**Your instructions**
Each line in the records below, from the one that contains "Library defines them;" to the one that contains "From Stdlib Require Import SpecFloat.", should be reproduced exactly, the first and last included.

**Material for the task**

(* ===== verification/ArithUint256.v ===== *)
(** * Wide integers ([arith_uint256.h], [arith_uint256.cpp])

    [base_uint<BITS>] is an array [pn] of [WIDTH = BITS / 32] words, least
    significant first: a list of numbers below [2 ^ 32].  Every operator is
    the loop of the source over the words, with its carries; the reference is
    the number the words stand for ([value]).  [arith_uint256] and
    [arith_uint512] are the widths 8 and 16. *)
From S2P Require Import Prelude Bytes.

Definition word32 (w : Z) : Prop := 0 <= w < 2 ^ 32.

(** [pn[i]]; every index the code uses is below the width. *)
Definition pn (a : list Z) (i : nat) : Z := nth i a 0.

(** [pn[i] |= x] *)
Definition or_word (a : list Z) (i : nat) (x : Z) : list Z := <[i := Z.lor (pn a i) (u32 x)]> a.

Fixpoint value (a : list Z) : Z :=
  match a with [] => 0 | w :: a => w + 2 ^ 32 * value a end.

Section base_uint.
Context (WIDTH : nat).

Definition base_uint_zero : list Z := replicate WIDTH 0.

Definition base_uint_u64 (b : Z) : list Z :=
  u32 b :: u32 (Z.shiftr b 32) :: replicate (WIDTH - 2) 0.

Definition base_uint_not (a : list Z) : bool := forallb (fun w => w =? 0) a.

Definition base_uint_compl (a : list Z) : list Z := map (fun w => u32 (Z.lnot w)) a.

==

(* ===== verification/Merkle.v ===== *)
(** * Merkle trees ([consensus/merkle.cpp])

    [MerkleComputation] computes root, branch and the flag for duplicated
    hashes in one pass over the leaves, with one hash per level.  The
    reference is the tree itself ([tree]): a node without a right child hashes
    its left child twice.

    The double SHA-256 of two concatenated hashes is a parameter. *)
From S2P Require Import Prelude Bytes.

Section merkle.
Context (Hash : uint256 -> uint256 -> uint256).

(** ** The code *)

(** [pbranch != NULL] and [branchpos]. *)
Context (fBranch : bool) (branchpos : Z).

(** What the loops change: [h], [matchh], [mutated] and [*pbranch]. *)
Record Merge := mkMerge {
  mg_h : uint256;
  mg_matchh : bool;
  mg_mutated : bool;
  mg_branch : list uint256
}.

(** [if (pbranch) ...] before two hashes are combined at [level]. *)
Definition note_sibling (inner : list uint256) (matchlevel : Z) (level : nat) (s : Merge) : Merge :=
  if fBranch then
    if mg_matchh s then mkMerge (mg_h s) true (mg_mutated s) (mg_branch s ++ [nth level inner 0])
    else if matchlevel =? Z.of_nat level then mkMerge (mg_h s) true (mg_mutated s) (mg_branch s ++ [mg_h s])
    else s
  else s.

---

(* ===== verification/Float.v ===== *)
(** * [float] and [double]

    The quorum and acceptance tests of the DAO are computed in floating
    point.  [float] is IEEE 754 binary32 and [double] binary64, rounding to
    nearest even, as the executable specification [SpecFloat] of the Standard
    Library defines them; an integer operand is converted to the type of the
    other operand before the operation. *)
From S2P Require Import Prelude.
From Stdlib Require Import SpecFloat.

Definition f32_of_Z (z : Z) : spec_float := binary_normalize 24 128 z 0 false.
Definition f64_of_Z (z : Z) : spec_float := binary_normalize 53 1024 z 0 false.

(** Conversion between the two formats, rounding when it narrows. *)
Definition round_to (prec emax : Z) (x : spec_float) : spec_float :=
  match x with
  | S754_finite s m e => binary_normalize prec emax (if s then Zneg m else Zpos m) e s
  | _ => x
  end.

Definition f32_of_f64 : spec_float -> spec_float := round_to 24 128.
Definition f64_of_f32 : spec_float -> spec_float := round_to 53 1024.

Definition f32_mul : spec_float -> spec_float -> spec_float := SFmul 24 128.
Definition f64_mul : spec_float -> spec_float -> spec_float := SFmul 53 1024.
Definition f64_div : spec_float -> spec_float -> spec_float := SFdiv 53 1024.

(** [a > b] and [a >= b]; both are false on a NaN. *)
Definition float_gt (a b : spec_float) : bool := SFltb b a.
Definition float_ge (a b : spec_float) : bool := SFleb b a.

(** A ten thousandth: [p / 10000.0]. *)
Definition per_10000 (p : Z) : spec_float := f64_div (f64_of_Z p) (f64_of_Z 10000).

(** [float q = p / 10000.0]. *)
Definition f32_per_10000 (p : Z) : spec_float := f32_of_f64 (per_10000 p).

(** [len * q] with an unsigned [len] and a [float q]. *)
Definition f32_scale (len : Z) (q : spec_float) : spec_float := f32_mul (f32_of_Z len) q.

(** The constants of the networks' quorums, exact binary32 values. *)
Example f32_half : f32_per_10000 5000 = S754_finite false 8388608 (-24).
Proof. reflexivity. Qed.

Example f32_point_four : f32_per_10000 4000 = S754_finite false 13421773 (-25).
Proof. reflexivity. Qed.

**Written answer**
    Library defines them; an integer operand is converted to the type of the
    other operand before the operation. *)
From S2P Require Import Prelude.
From Stdlib Require Import SpecFloat.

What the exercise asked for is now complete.